Jesper Louis Andersen-2
In reply to this post by Raimo Niskanen-2
On Fri, Apr 20, 2018 at 3:57 PM Raimo Niskanen <[hidden email]> wrote:
Hello list!

I am working on the task to get Erlang Distribution over TLS to be easy to
use and flexible. :-/


You know what I am going to say:

"What are NOT part of this task?"

I have a general toxic reaction to words such as "easy to use" and "flexible" because the former can hide important details in the name of easy, but then make more intricate setups impossible; and the latter often risks making the core of the system bad as a sacrifice for being able to do anything.

For cloud services, the general rules are:

* Machines are brought up and down at a whim, they usually change IP addresses, some times also networks.
* Machines can have stable DNS names where the underlying IP change, so be prepared for that setting.
* Some systems don't have stable DNS either
* The network, cluster size, etc are all dynamic and will scale up and down depending on load.
* The network is highly unreliable. Weekly disconnects are commonplace for any point-to-point connection. In larger clusters, assume daily TCP disconnects.
* The network is likely to deliberately fault-inject to verify the system is robust under noise (Chaos-monkey strategies).

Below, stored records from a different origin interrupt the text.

(* ===== verification/MockIntegration.v ===== *)
(** * The mock integration program

    [mock/rewards-integration/src]: the integration the tests register.  It
    holds a distribution account and a 2Z bucket per epoch, and pays the bucket
    out when the revenue-distribution program asks for it.  The theorem says
    exactly when it does. *)

From Stdlib Require Import ZArith Lia String.
From S2P Require Import Prelude Types Runtime ProgramTools Rules Total Borsh State RdAccounts.
From S2P Require Import RdIntegration.

Module MockRewards.
Definition ID : Pubkey :=
  83038882532544394494626570866570572009977844858068254237196793360639531973899.

(** ** [state/integration_distribution.rs] *)
Record MockIntegrationDistribution : Type := MkIntegrationDistribution {
  dz_epoch : DoubleZeroEpoch;
  bump_seed : Z;
}.
#[export] Instance IntegrationDistribution_eta : Eta MockIntegrationDistribution := fun x =>
  MkIntegrationDistribution (dz_epoch x) (bump_seed x).
Definition zeroed : MockIntegrationDistribution := MkIntegrationDistribution 0 0.
Definition SIZE_MockIntegrationDistribution : Z := 152.

(** The program's accounts; a distribution of the revenue-distribution program,
    which it reads; and those of other programs. *)
Inductive MiData : Type :=
  | MiZeroed (len : Z)
  | MiDistribution (x : MockIntegrationDistribution) (rest : list Z)
  | MiParent (d : Distribution) (rest : list Z)
  | MiForeign (bytes : list Z).

Definition mi_data_len (d : MiData) : Z :=
  match d with
  | MiZeroed len => len
  | MiDistribution _ rest => DISCRIMINATOR_LEN + SIZE_MockIntegrationDistribution + lenZ rest
  | MiParent _ rest => DISCRIMINATOR_LEN + SIZE_Distribution + lenZ rest
  | MiForeign bytes => lenZ bytes
  end.

#[export] Instance MiData_account : AccountData MiData := {
  data_len := mi_data_len;
  empty_data := MiZeroed 0;
  has_zero_discriminator d :=
    match d with
    | MiZeroed _ => true
    | MiForeign bytes => forallb (Z.eqb 0) (take 8 bytes)
    | _ => false
    end
}.

#[export] Instance zc_integration_distribution : ZeroCopy MiData MockIntegrationDistribution.
Proof.
  refine (Build_ZeroCopy _ _ _ SIZE_MockIntegrationDistribution
    (fun d => match d with MiDistribution x rest => Some (x, rest) | _ => None end)
    MiDistribution zeroed (fun _ _ => eq_refl)).
Defined.
(* ===== verification/PassportClient.v ===== *)
(** * Account lists of the passport client

    [programs/passport/src/instruction/account.rs], as [RdClient] does for the
    other program. *)

From Stdlib Require Import ZArith Lia String.
From S2P Require Import Prelude Types Runtime ProgramTools State PassportInstruction PassportState.

(** A module of its own, and one in it for each struct. *)
Module PassportClient.

Module InitializeProgramAccounts.
Record t : Type := Mk {
  payer_key : Pubkey;
  new_program_config_key : Pubkey
}.

Definition new `{Pda} (payer_key : Pubkey) : t :=
  let new_program_config_key := PassportConfig.find_address.1 in
  {| payer_key := payer_key;
     new_program_config_key := new_program_config_key |}.

Definition metas `{KnownPrograms} (accounts : t) : list AccountInfo :=
  [meta_new (payer_key accounts) true;
   meta_new (new_program_config_key accounts) false;
   meta_new_readonly system_program_id false].
End InitializeProgramAccounts.

Module SetAdminAccounts.
Record t : Type := Mk {
  program_data_key : Pubkey;
  owner_key : Pubkey;
  program_config_key : Pubkey
}.

Definition new `{Pda} `{KnownPrograms} (program_id owner_key : Pubkey) : t :=
  {| program_data_key := (get_program_data_address BPF_LOADER_UPGRADEABLE program_id).1;
     owner_key := owner_key;
     program_config_key := PassportConfig.find_address.1 |}.

Definition metas (accounts : t) : list AccountInfo :=
  [meta_new_readonly (program_data_key accounts) false;
   meta_new_readonly (owner_key accounts) true;
   meta_new (program_config_key accounts) false].
End SetAdminAccounts.

Module ConfigureProgramAccounts.
Record t : Type := Mk {
  program_config_key : Pubkey;
  admin_key : Pubkey
}.

Definition new `{Pda} (admin_key : Pubkey) : t :=
  {| program_config_key := PassportConfig.find_address.1;
     admin_key := admin_key |}.

Definition metas (accounts : t) : list AccountInfo :=
  [meta_new (program_config_key accounts) false;
   meta_new_readonly (admin_key accounts) true].
End ConfigureProgramAccounts.

Module RequestAccessAccounts.
Record t : Type := Mk {
  program_config_key : Pubkey;
  payer_key : Pubkey;
  new_access_request_key : Pubkey
}.

Definition new `{Pda} (payer_key service_key : Pubkey) : t :=
  {| program_config_key := PassportConfig.find_address.1;
     payer_key := payer_key;
     new_access_request_key := (PassportRequest.find_address service_key).1 |}.

Definition metas `{KnownPrograms} (accounts : t) : list AccountInfo :=
  [meta_new_readonly (program_config_key accounts) false;
   meta_new (payer_key accounts) true;
   meta_new (new_access_request_key accounts) false;
   meta_new_readonly system_program_id false].
End RequestAccessAccounts.

Module GrantAccessAccounts.
Record t : Type := Mk {
  program_config_key : Pubkey;
  dz_ledger_sentinel_key : Pubkey;
  access_request_key : Pubkey;
  rent_beneficiary_key : Pubkey
}.

Definition new `{Pda} (dz_ledger_sentinel_key access_request_key rent_beneficiary_key : Pubkey)
    : t :=
  {| program_config_key := PassportConfig.find_address.1;
     dz_ledger_sentinel_key := dz_ledger_sentinel_key;
     access_request_key := access_request_key;
     rent_beneficiary_key := rent_beneficiary_key |}.

Definition metas (accounts : t) : list AccountInfo :=
  [meta_new_readonly (program_config_key accounts) false;
   meta_new (dz_ledger_sentinel_key accounts) true;
   meta_new (access_request_key accounts) false;
   meta_new (rent_beneficiary_key accounts) false].
End GrantAccessAccounts.

Module DenyAccessAccounts.
Record t : Type := Mk {
  program_config_key : Pubkey;
  dz_ledger_sentinel_key : Pubkey;
  access_request_key : Pubkey
}.

Definition new `{Pda} (dz_ledger_sentinel_key access_request_key : Pubkey) : t :=
  {| program_config_key := PassportConfig.find_address.1;
     dz_ledger_sentinel_key := dz_ledger_sentinel_key;
     access_request_key := access_request_key |}.

Definition metas (accounts : t) : list AccountInfo :=
  [meta_new_readonly (program_config_key accounts) false;
   meta_new (dz_ledger_sentinel_key accounts) true;
   meta_new (access_request_key accounts) false].
End DenyAccessAccounts.
End PassportClient.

In this setting, the lure of having TLS would be that you don't have to build a virtual network which also encrypts. Rather, you can just have the Erlang nodes connect by TLS. It also simplifies the notion of connecting "into" the cluster from the outside.

The Erlang distribution protocol is quite the contrary to the typical cloud network though:

* Assumes a mostly stable static network
* Assumes a few static machines
* Assigns names to everything, in a somewhat static way
* Assumes you know every node "beforehand" in many situations

I feel this is the impedance mismatch which is present. Hence my original pet-peeve: define the scope :)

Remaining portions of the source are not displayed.